[Clinicopathological characterization of children with dysphagia, family impact and health-related quality of life of their caregivers]. / Caracterización clínico-patológica de niños con disfagia, impacto familiar y calidad de vida de sus cuidadores.

INTRODUCTION: Oropharyngeal dysphagia (DOF) without proper evaluation can be underdiagnosed in certain groups of the pediatric population. Meeting the needs of these patients can lead to an overload of their caregivers. OBJECTIVES: To describe the epidemiological and clinical characteristics of the patients evaluated after starting a monographic DOF clinic (C-DOF) and study whether there are changes at the nutritional level, as well as the burden and impact that caregivers find on quality of life related to health (HRQOL). MATERIAL AND METHODS: Descriptive observational study of patients evaluated in a C-DOF from its start-up. To evaluate HRQOL, an ad hoc survey adapted from the Swallowing Quality of Life Questionnaire of the adult population was designed.

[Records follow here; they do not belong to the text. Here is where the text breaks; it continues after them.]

Lemma quiet_handle_loop i cmds name t launcher nofa pid s :
  Forall (launch_ok t) cmds → calm s → quiet s →
  wp (handle_loop i cmds name t launcher nofa pid)
     (loop_post t cmds) s.
Proof using Hhook.
  intros Hall. revert i pid s. induction Hall as [|c cmds Hok Hall IH]; intros i pid s Hc Hq; simpl.
  { apply wp_ret. split_and!; [done|done|by left|]. exists []. split_and!; [done|constructor|done]. }
  assert (∀ {A} (m : M S A) P, harmless m P →
    ∀ (k : A → M S (Z * Z * list (list string))) Q s0, calm s0 → quiet s0 →
    (∀ a s', P a → calm s' → quiet s' → wp (k a) Q s') → wp (m ≫= k) Q s0) as Hstep.
  { intros A m P Hm k Q s0 Hc0 Hq0 Hk. apply wp_bind. eapply wp_mono; [|apply Hm; apply Hc0].
    intros a s' [Hf HP]. apply Hk; [done|by eapply calm_faults|by eapply only_faults_quiet]. }
  eapply Hstep; [apply harmless_fallible|done|done|]. intros [] s1 _ Hc1 Hq1; [by apply started_none|].
  eapply Hstep; [apply harmless_redirs|done|done|]. intros [fa|] s2 _ Hc2 Hq2; [|by apply started_none].
  eapply Hstep; [by apply harmless_command|done|done|].
  intros [[cmd av]|] s3 Hruns Hc3 Hq3; [|by apply started_none]. specialize (Hruns _ _ eq_refl).
  eapply (Hstep _ _ (λ _, True));
    [intros s' _; eapply wp_mono; [|apply spawn_single_ok]; naive_solver|done|done|].
  intros [errno pid'] s4 _ Hc4 Hq4. case_if; [by apply started_none|].
  apply wp_bind. eapply wp_mono; [|by apply quiet_setpid]. intros r s5 (Hc5 & Hq5 & _).
  case_if; [by apply started_one|]. apply wp_bind.
  apply (wp_mono _ (λ _ s', calm s' ∧ quiet s')); [|case_if; [by apply quiet_announce|by apply wp_ret]].
  intros go s6 [Hc6 Hq6]. case_if; [by apply started_one|].
  apply wp_bind. eapply wp_mono; [|apply waitid_ok; apply Hc6]. intros w s7 (_ & Hc7 & Hq7). specialize (Hc7 Hc6). specialize (Hq7 Hq6).
  case_if; [by apply started_one|].
  apply wp_bind. eapply wp_mono; [|by apply quiet_setpid]. intros r8 s8 (Hc8 & Hq8 & _).
  apply wp_bind. eapply wp_mono; [|apply quiet_reap; apply Hc8]. intros r9 s9 (_ & Hc9 & Hq9).
  specialize (Hc9 Hc8). specialize (Hq9 Hq8).
  apply wp_bind. eapply wp_mono; [|by apply IH]. intros [[rc pid2] started] s10 (Hc10 & Hq10 & Hrc & d & Hpre & Hf2 & Hall0).
  apply wp_ret. split_and!; [done|done|done|]. exists (c :: d).
  split_and!; [by apply prefix_cons|by constructor|]. intros Hz. simpl in *. by rewrite Hall0.
Qed.

Lemma quiet_handle name cmds t nofa s :
  Forall (launch_ok t) cmds → calm s → quiet s →
  wp (crinitHandleCommands name cmds t nofa)
     (loop_post t cmds) s.
Proof using Hhook.
  intros Hall Hc Hq. unfold crinitHandleCommands. apply wp_bind.
  eapply wp_mono; [|apply launcher_ok; apply Hc]. intros [rc launcher] s1 Hf1.
  assert (calm s1) as Hc1 by (by eapply calm_faults). assert (quiet s1) as Hq1 by (by eapply only_faults_quiet).
  case_if; [by apply started_none|]. apply wp_bind.
  apply (wp_mono _ (λ _ s', calm s' ∧ quiet s')).
  - intros r s2 [Hc2 Hq2]. case_if; [by apply started_none|by apply quiet_handle_loop].
  - destruct (t_cgroup t) as [g|]; [|by apply wp_ret].
    eapply wp_mono; [|apply cgroup_ok; apply Hc1]. intros r s2 Hf2.
    split; [by eapply calm_faults|by apply (only_faults_quiet s1)].
Qed.

(** *** The end of the thread *)

(** The task has ended in state [st], unless it is armed again for its next
    trigger. *)
Definition final_state (t : crinitTask) (st : Z) : Z :=
  if t_opts t &? CRINIT_TASK_OPT_TRIGGER_REARM then CRINIT_TASK_STATE_LOADED else st.

Definition in_state (name : string) (P : Z → Prop) (d : crinitTaskDB) : Prop :=
  ∀ t', db_map d !! name = Some t' → P (t_state t').

Lemma meased_in_state name P s s' :
  meased (db_map (get_db s)) (db_map (get_db s')) → in_state name P (get_db s) → in_state name P (get_db s').
Proof.
  intros Hm HP t' Hl. specialize (Hm name). rewrite Hl in Hm.
  inversion Hm as [t0 t1 He Heq1 Heq2|]; subst. destruct He as (d & g & -> & _). simpl. by apply HP.
Qed.

Lemma quiet_thread_done t s :
  calm s → quiet s →
  wp (thread_done t) (λ _ s', orderly s' ∧ quiet s' ∧
    in_state (t_name t) (λ st, st = CRINIT_TASK_STATE_DONE) (get_db s') ∧
    gone (mkDep (t_name t) CRINIT_TASK_EVENT_DONE) (get_db s')) s.
Proof using Hhook.
  intros Hc Hq. unfold thread_done. apply wp_bind. eapply wp_mono; [|by apply quiet_setstate].
  intros r1 s1 (Ho1 & Hq1 & ts & Hup). apply wp_bind. eapply wp_mono; [|by apply quiet_fulfill].
  intros r2 s2 (_ & Hst2 & Hq2 & Hm2 & Hg2 & _).
  assert (in_state (t_name t) (λ st, st = CRINIT_TASK_STATE_DONE) (get_db s1)) as Hs1.
  { destruct Hup as (_ & _ & [(_ & t0 & _ & E)|(_ & E & Hno)]); intros t' Hl.
    - rewrite E, lookup_insert_eq in Hl. by simplify_eq.
    - rewrite E, Hno in Hl by done. done. }
  assert (orderly s2) as Ho2 by (by eapply meased_orderly).
  apply wp_bind. eapply wp_mono; [|by apply quiet_provide].
  intros r3 s3 (_ & Ho3 & Hq3 & Hm3 & Hg3). apply wp_ret.
  split_and!; [done|done| |by apply Hg3]. eapply meased_in_state; [done|]. by eapply meased_in_state.
Qed.

Lemma quiet_thread_fail t pid s :
  calm s → quiet s →
  wp (thread_fail t pid) (λ _ s', orderly s' ∧ quiet s' ∧
    gone (mkDep (t_name t) CRINIT_TASK_EVENT_FAILED) (get_db s')) s.
Proof using Hhook.
  intros Hc Hq. unfold thread_fail. apply wp_bind. eapply wp_mono; [|by apply quiet_setstate].
  intros r1 s1 (Ho1 & Hq1 & _). apply wp_bind. eapply wp_mono; [|apply setpid_spec; apply Ho1].
  intros r2 s2 Hup2. assert (orderly s2) as Ho2 by (by eapply updated_orderly).
  assert (quiet s2) as Hq2 by (by apply Hup2).
  apply wp_bind, (wp_mono _ (λ _ s', orderly s' ∧ quiet s')).
  2:{ case_if; [|by apply wp_ret]. eapply wp_mono; [|by apply quiet_reap]. intros ? s' (? & _ & Hq'). auto. }
  intros r3 s3 [Ho3 Hq3]. apply wp_bind. eapply wp_mono; [|by apply quiet_fulfill].
  intros r4 s4 (_ & Hst4 & Hq4 & Hm4 & Hg4 & _).
  assert (orderly s4) as Ho4 by (by eapply meased_orderly).
  apply wp_bind. eapply wp_mono; [|by apply quiet_provide].
  intros r5 s5 (_ & Ho5 & Hq5 & _ & Hg5). apply wp_ret. split_and!; [done|done|by apply Hg5].
Qed.

Lemma wp_remove_timers (l : list crinitTaskDep) s :
  orderly s → quiet s →
  wp (mfor l (λ d, if str_eqb (dep_name d) "@timer" then crinitTimerDBRemoveTimer (dep_event d) else mret tt))
     (λ _ s', orderly s' ∧ quiet s' ∧ get_db s' = get_db s) s.
Proof.
  intros Ho Hq. apply (wp_for _ _ (λ s', orderly s' ∧ quiet s' ∧ get_db s' = get_db s)); [|done].
  intros d s1 _ (Ho1 & Hq1 & E1). case_if; [|by apply wp_ret].
  apply wp_removeTimer; [apply Ho1|]. intros s2 Hf2 E2.
  split_and!; [by eapply orderly_frame|by apply Hf2|congruence].
Qed.

Lemma quiet_thread_exit t s :
  orderly s → quiet s →
  wp (thread_exit t) (λ _ s', orderly s' ∧ quiet s' ∧
    (∀ st, in_state (t_name t) (λ x, x = st) (get_db s) →
           in_state (t_name t) (λ x, x = final_state t st) (get_db s')) ∧
    (∀ d, gone d (get_db s) → gone d (get_db s'))) s.
Proof.
  intros Ho Hq. unfold thread_exit, final_state. apply wp_bind.
  apply (wp_mono _ (λ _ s', orderly s' ∧ quiet s' ∧
    (∀ st, in_state (t_name t) (λ x, x = st) (get_db s) →
           in_state (t_name t) (λ x, x = final_state t st) (get_db s')) ∧
    (∀ d, gone d (get_db s) → gone d (get_db s')))).
  - intros [] s1 (Ho1 & Hq1 & Hs1 & Hg1).
    eapply wp_mono; [|apply (benign_destroy True); apply Ho1].
    intros [] s2 [Hof _]. pose proof (db_only_faults _ _ Hof) as E. rewrite E.
    split_and!; [|by eapply only_faults_quiet|done|done].
    eapply orderly_frame; [done|by apply frame_faults|done].
  - unfold final_state. destruct (t_opts t &? CRINIT_TASK_OPT_TRIGGER_REARM).
    2:{ eapply wp_mono; [|by apply wp_remove_timers]. intros [] s1 (Ho1 & Hq1 & E). rewrite E. by split_and!. }
    apply wp_bind. eapply wp_mono; [|apply rearm_spec; apply Ho].
    intros r s1 (Hst1 & Hf1 & [(_ & t0 & Ht0 & E)|(_ & E & Hno)]); apply wp_ret.
    + assert (∀ n t', db_map (get_db s1) !! n = Some t' →
        ∃ t2, db_map (get_db s) !! n = Some t2 ∧ t_deps t' = t_deps t2) as Hdeps.
      { intros n t'. rewrite E. intros [[<- <-]|[_ Hl]]%lookup_insert_Some; eauto. }
      split_and!; [|by apply Hf1| |].
      * apply orderly_map; [done|]. intros n t' (t2 & Ht2 & ->)%Hdeps. by eapply orderly_nodup.
      * intros st _ t' Hl. rewrite E, lookup_insert_eq in Hl. by simplify_eq.
      * intros d Hg. apply gone_map; [apply Hst1|]. intros n t' (t2 & Ht2 & ->)%Hdeps.
        eapply gone_map; [apply Ho|done|done].
    + assert (db_map (get_db s1) = db_map (get_db s)) as Em by (unfold db_map; by rewrite E).
      split_and!; [|by apply Hf1| |].
      * apply orderly_map; [done|]. rewrite Em. by intros n t'; apply orderly_nodup.
      * intros st _ t' Hl. rewrite Em, Hno in Hl by done. done.
      * intros d. unfold gone. by rewrite E.
Qed.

RESULTS: 103 patients were evaluated, 85.4% presenting some neurological disease. A videofluoroscopic study was performed in 51 patients (49.5%), reporting combined alterations in both the oral and pharyngeal phases in 64.7% of them. There was a directly proportional correlation between the severity of the DOF and the presence of aspirations, as well as with the patient's motor impairment. Regarding the anthropometric evaluation, there was a trend toward improvement in weight z-score (+0.14 SD), height (+0.17 SD) and BMI (+0.16 SD). Out of 46.2% of the caregivers reported that the DOF problem interfered negatively in the basic activities of daily life. The increase in HRQOL, after the evaluation in the monographic DOF clinic, was statistically significant overall. CONCLUSIONS: The monographic DOF clinic provided specialized care, impacting positively at the nutritional status of patients, as well as perceived changes in HRQOL, with a probable impact on caregivers.